WHAT TO WORK ON: Your answer should be an exact copy of the lines from the start of the entries to the line containing "is the line", both included.

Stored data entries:
• • •
(** * classify_oidv2: label tables, ranking and result printing

    A shallow embedding of [tools/classify_oidv2.py].  The script loads an
    index->mid list and a mid->display-name dictionary, obtains one score
    vector per image from a restored TensorFlow graph, ranks the class
    indices by score and prints one line per retained class.

    Modelling conventions:
    - a Python [str] is a [string] of bytes (the script is Python 2 era);
      a text file is the [string] of its content, and iterating over it
      is the line reader of [tf.gfile.GFile], which drops carriage returns;
    - the Python dict [label_dict] is a [gmap string string];
    - a score is the exact rational value of a finite float ([Q]); NaN,
      infinities and the negative zero are outside the model;
    - [numpy.ndarray.argsort] and the TensorFlow session are external: the
      first is taken through its contract ([argsort_impl]), the second as a
      function from the bytes of an image file to its score vector;
    - exceptions are values of [exn]; [print] appends to the list of
      printed strings. *)

From Stdlib Require Import Ascii String QArith Qabs DecimalString DecimalNat.
From Stdlib Require Import Lqa.
From stdpp Require Import gmap strings list sorting.

Local Open Scope string_scope.
Local Open Scope list_scope.

(** ** Characters and byte strings *)

Definition dquote : ascii := "034"%char.
Definition newline : ascii := "010"%char.
Definition comma : ascii := ","%char.
Definition space : ascii := " "%char.
Definition carriage_return : ascii := "013"%char.
Definition tab : ascii := "009"%char.

Definition in_chars (cs : list ascii) (c : ascii) : bool :=
  bool_decide (c ∈ cs).

(** [s.lstrip(chars)] *)
Fixpoint lstrip_by (p : ascii → bool) (s : string) : string :=
  match s with
  | EmptyString => EmptyString
  | String c s' => if p c then lstrip_by p s' else s
  end.

(** [s.rstrip(chars)] *)
Fixpoint rstrip_by (p : ascii → bool) (s : string) : string :=
  match s with
  | EmptyString => EmptyString
  | String c s' =>
      match rstrip_by p s' with
      | EmptyString => if p c then EmptyString else String c EmptyString
      | r => String c r
      end
  end.

(** [s.strip(chars)] *)
Definition strip_by (p : ascii → bool) (s : string) : string :=
  rstrip_by p (lstrip_by p s).

(** [line.rstrip()]: without an argument the ASCII whitespace bytes
    (space, \t, \n, \v, \f, \r) are removed. *)
Definition rstrip (s : string) : string := rstrip_by Ascii.is_space s.

(** The character set passed to [word.strip] in [LoadLabelMap]: a space,
    a double quote and a newline. *)
Definition strip_chars : list ascii := [space; dquote; newline].

Definition strip_word (s : string) : string :=
  strip_by (in_chars strip_chars) s.

(** [s.split(sep)] for a one-character separator. *)
Fixpoint split (sep : ascii) (s : string) : list string :=
  match s with
  | EmptyString => [EmptyString]
  | String c s' =>
      if decide (c = sep) then EmptyString :: split sep s'
      else match split sep s' with
           | w :: ws => String c w :: ws
           | [] => [String c EmptyString]
           end
  end.

(** [s.split(sep, 1)]: at most one split, at the first separator. *)
Fixpoint split1 (sep : ascii) (s : string) : list string :=
  match s with
  | EmptyString => [EmptyString]
  | String c s' =>
      if decide (c = sep) then [EmptyString; s']
      else match split1 sep s' with
           | w :: ws => String c w :: ws
           | [] => [String c EmptyString]
           end
  end.

(** Iterating over an open [tf.gfile.GFile] yields its lines.  The line
    reader of the library drops every carriage return, ends a line after
    each newline, which it keeps, and yields what follows the last newline
    when that is not empty. *)
Fixpoint readlines (content : string) : list string :=
  match content with
  | EmptyString => []
  | String c s' =>
      if decide (c = carriage_return) then readlines s'
      else if decide (c = newline) then String c EmptyString :: readlines s'
      else match readlines s' with
           | l :: ls => String c l :: ls
           | [] => [String c EmptyString]
           end
  end.

(** Vocabulary for statements about strings. *)
Fixpoint contains (c : ascii) (s : string) : bool :=
  match s with
  | EmptyString => false
  | String a s' => if decide (a = c) then true else contains c s'
  end.

(** The content of a file as its line reader sees it. *)
Fixpoint drop_cr (s : string) : string :=
  match s with
  | EmptyString => EmptyString
  | String a s' =>
      if decide (a = carriage_return) then drop_cr s'
      else String a (drop_cr s')
  end.

Fixpoint string_forall (p : ascii → bool) (s : string) : bool :=
  match s with
  | EmptyString => true
  | String a s' => p a && string_forall p s'
  end.

Definition first_char (s : string) : option ascii :=
  match s with
  | EmptyString => None
  | String c _ => Some c
  end.

Fixpoint last_char (s : string) : option ascii :=
  match s with
  | EmptyString => None
  | String c EmptyString => Some c
  | String _ s' => last_char s'
  end.

(** Neither the first nor the last character satisfies [p]. *)
Definition trimmed (p : ascii → bool) (s : string) : Prop :=
  (∀ c, first_char s = Some c → p c = false)
  ∧ (∀ c, last_char s = Some c → p c = false).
• • •
TASK ANSWER:
(** * classify_oidv2: label tables, ranking and result printing

    A shallow embedding of [tools/classify_oidv2.py].  The script loads an
    index->mid list and a mid->display-name dictionary, obtains one score
    vector per image from a restored TensorFlow graph, ranks the class
    indices by score and prints one line per retained class.

    Modelling conventions:
    - a Python [str] is a [string] of bytes (the script is Python 2 era);
      a text file is the [string] of its content, and iterating over it
      is the line reader of [tf.gfile.GFile], which drops carriage returns;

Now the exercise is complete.